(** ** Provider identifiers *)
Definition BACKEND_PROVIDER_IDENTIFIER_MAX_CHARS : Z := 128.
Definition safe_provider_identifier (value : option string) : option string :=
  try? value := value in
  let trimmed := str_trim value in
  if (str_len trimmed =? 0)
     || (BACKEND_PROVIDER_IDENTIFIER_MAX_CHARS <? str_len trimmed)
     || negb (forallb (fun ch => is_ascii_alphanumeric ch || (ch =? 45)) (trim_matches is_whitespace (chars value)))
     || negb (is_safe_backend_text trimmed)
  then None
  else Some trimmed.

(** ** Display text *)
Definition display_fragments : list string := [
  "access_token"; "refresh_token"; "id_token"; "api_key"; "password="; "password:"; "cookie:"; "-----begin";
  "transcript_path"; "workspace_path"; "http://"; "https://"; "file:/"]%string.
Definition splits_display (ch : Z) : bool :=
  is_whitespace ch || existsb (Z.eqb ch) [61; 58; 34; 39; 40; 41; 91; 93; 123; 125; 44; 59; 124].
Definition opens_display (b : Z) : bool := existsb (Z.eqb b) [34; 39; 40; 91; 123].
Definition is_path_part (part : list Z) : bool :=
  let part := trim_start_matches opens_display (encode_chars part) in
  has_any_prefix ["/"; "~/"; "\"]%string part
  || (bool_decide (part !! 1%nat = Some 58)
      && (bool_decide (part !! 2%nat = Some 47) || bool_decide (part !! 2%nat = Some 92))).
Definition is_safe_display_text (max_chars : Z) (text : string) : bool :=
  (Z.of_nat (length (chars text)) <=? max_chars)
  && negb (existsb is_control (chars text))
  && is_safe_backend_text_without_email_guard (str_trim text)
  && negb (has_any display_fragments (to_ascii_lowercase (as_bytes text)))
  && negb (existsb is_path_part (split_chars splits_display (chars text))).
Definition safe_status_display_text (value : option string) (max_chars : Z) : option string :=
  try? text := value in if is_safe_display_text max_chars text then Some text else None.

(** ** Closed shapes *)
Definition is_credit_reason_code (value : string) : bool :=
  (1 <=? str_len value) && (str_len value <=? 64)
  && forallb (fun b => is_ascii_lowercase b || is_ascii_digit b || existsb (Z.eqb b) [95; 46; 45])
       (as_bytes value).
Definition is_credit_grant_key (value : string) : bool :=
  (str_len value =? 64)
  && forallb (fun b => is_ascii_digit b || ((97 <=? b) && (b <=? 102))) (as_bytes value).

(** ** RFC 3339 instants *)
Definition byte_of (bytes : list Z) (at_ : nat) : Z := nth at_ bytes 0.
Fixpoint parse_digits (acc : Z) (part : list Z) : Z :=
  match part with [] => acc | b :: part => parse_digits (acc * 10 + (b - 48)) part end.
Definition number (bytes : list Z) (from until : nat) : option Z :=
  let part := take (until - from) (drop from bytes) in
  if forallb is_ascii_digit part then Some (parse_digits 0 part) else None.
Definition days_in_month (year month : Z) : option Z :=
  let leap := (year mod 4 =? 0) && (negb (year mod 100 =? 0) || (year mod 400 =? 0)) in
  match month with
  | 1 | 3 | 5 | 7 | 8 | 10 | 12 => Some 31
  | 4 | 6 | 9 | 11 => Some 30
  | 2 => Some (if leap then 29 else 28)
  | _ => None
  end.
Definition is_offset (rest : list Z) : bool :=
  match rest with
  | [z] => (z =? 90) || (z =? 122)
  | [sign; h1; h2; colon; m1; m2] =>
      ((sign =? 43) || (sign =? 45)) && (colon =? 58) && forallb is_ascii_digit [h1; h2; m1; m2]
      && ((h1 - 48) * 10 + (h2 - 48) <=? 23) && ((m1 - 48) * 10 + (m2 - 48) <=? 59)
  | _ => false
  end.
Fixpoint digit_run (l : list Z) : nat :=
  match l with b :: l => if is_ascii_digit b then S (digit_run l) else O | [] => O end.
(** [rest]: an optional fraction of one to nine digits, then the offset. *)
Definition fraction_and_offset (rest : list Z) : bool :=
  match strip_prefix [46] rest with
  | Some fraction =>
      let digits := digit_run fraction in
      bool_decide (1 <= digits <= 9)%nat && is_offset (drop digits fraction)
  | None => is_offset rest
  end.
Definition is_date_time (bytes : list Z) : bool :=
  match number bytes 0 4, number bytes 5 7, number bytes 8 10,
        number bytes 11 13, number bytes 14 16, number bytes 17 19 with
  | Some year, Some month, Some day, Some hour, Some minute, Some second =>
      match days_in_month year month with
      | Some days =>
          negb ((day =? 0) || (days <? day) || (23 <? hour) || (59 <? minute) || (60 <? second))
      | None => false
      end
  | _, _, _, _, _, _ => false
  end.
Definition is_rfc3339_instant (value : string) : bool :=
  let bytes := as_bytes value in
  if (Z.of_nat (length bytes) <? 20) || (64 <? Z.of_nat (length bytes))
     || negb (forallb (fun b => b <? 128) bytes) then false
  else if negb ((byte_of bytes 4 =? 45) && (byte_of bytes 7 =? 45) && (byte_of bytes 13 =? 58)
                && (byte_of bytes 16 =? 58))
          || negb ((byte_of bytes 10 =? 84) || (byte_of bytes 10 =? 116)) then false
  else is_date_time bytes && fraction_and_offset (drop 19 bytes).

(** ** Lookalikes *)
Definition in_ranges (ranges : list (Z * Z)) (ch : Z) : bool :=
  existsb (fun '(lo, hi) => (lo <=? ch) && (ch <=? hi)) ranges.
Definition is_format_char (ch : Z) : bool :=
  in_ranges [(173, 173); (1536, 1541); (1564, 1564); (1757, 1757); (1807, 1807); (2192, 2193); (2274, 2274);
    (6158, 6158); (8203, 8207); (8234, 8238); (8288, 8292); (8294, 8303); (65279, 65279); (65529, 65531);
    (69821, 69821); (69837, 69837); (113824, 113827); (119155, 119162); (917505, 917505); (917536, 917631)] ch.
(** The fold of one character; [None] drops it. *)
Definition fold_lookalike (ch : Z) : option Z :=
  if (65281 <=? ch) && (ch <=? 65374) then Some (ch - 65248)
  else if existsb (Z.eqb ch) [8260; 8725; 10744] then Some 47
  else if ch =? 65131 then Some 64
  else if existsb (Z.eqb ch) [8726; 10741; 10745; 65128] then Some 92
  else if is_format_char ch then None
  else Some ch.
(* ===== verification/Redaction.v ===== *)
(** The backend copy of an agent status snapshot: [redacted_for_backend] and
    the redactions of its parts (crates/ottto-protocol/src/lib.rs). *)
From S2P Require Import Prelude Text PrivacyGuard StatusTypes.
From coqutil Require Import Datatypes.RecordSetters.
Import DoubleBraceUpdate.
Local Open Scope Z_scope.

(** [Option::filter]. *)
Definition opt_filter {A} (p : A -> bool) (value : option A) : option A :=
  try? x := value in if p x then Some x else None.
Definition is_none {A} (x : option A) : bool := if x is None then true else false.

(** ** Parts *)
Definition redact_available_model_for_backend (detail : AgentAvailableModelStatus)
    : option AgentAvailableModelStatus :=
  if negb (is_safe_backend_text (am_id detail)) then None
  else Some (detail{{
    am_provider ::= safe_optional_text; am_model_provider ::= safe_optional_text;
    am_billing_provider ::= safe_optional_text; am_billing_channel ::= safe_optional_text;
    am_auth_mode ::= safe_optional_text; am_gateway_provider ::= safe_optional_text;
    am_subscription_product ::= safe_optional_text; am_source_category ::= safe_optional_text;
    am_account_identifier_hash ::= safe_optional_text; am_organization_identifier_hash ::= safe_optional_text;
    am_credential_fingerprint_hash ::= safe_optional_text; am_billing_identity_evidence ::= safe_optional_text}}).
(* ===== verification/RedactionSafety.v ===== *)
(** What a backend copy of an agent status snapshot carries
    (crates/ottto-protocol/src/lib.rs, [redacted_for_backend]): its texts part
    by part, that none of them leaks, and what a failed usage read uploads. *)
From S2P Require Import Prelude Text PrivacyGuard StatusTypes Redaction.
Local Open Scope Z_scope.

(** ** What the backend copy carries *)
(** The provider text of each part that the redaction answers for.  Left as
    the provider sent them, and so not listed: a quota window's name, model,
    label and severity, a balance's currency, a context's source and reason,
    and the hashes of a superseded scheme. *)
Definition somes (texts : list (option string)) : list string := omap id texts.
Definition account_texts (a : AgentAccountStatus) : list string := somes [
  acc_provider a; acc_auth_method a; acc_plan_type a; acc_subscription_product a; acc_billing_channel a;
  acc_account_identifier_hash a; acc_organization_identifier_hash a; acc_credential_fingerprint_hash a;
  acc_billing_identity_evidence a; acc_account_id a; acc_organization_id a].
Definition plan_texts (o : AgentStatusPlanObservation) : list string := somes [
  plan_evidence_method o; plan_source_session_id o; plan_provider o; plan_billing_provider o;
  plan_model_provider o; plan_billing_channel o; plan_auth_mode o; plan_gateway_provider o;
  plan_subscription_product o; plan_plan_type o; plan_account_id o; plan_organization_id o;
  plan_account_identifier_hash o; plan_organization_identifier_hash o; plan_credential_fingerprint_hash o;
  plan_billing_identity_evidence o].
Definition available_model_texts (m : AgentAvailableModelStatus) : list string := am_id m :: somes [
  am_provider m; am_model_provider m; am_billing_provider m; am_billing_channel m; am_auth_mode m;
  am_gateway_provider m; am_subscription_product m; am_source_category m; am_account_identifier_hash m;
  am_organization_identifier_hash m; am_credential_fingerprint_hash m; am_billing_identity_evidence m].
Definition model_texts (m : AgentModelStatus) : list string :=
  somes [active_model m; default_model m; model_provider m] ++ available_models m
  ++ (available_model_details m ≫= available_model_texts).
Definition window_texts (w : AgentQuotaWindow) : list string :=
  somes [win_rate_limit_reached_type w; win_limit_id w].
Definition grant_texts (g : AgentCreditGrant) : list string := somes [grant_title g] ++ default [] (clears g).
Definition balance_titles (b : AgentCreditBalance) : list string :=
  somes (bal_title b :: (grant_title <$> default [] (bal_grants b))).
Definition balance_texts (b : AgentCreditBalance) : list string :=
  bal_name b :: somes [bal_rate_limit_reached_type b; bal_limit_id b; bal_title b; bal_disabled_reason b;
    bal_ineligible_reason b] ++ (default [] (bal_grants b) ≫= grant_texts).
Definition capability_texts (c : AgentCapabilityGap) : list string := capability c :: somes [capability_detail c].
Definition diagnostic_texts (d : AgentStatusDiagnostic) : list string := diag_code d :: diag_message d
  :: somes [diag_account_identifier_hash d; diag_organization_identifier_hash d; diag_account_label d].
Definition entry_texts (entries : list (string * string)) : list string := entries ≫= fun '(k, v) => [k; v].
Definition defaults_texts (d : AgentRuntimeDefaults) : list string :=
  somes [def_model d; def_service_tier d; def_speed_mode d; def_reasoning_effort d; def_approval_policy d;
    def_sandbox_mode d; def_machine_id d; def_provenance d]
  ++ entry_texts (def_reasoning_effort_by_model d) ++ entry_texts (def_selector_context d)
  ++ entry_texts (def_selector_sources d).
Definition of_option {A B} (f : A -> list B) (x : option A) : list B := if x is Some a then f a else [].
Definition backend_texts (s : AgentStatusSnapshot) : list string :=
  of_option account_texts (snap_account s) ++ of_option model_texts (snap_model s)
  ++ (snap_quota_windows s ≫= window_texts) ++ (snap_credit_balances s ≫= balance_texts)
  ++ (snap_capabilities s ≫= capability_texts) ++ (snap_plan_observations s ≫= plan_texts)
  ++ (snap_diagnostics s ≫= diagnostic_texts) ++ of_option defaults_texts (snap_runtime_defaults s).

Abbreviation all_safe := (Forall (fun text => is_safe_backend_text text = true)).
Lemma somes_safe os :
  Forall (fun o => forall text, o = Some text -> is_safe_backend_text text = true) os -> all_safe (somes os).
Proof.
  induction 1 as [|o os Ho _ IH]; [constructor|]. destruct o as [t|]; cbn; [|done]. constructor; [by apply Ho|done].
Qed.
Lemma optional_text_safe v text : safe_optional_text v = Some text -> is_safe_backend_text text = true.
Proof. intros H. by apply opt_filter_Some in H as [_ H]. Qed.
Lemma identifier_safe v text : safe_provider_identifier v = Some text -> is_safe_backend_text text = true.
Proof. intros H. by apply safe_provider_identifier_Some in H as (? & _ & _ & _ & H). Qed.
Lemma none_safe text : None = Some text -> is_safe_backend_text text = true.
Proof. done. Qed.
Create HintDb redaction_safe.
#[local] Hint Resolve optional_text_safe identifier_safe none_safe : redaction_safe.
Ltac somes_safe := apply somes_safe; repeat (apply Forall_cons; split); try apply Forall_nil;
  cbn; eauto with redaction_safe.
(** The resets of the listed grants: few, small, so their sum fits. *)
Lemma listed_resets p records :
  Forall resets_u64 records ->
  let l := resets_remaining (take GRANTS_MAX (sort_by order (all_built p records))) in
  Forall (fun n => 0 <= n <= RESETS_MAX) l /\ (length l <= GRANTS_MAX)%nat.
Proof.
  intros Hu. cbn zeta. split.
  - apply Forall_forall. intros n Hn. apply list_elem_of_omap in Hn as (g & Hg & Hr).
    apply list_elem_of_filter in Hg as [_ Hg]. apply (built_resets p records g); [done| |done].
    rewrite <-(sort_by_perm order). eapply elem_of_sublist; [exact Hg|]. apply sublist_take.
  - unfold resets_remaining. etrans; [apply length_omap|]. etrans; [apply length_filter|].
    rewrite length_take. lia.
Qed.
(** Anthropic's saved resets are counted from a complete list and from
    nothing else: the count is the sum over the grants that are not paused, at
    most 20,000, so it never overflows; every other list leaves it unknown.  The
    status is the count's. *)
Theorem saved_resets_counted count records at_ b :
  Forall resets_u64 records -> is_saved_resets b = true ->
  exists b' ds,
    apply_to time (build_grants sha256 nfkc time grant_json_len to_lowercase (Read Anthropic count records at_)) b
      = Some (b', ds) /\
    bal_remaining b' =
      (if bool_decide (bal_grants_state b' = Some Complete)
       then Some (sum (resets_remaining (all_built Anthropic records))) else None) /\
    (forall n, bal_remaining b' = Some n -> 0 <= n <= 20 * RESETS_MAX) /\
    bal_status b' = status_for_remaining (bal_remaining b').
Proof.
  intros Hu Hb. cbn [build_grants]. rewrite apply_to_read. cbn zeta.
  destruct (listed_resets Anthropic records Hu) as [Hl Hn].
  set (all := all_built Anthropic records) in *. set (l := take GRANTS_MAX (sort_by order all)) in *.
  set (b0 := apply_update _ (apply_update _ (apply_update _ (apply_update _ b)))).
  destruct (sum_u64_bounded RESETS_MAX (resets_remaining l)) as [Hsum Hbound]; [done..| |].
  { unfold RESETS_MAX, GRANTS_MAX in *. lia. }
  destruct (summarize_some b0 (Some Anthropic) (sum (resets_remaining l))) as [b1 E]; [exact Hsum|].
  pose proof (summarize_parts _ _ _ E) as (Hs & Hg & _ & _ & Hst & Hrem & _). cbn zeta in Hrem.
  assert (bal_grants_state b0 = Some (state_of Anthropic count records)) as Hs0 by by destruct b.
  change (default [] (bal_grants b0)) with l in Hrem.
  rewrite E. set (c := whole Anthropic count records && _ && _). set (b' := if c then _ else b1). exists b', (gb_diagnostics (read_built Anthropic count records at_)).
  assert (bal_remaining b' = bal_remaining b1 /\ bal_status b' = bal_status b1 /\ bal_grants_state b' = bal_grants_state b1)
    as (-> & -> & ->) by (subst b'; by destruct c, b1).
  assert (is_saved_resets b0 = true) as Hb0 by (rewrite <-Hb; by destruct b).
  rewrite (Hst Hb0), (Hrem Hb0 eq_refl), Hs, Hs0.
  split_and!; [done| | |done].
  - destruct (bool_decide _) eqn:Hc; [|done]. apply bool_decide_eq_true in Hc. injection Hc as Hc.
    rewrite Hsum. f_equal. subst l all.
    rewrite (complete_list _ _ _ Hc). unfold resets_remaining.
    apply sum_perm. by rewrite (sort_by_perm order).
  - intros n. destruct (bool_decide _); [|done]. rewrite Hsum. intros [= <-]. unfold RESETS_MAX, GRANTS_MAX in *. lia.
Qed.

> **Action item**: Copy out each line of the records that holds the string "Hrem".

> **Answer box**:
  pose proof (summarize_parts _ _ _ E) as (Hs & Hg & _ & _ & Hst & Hrem & _). cbn zeta in Hrem.
  change (default [] (bal_grants b0)) with l in Hrem.
  rewrite (Hst Hb0), (Hrem Hb0 eq_refl), Hs, Hs0.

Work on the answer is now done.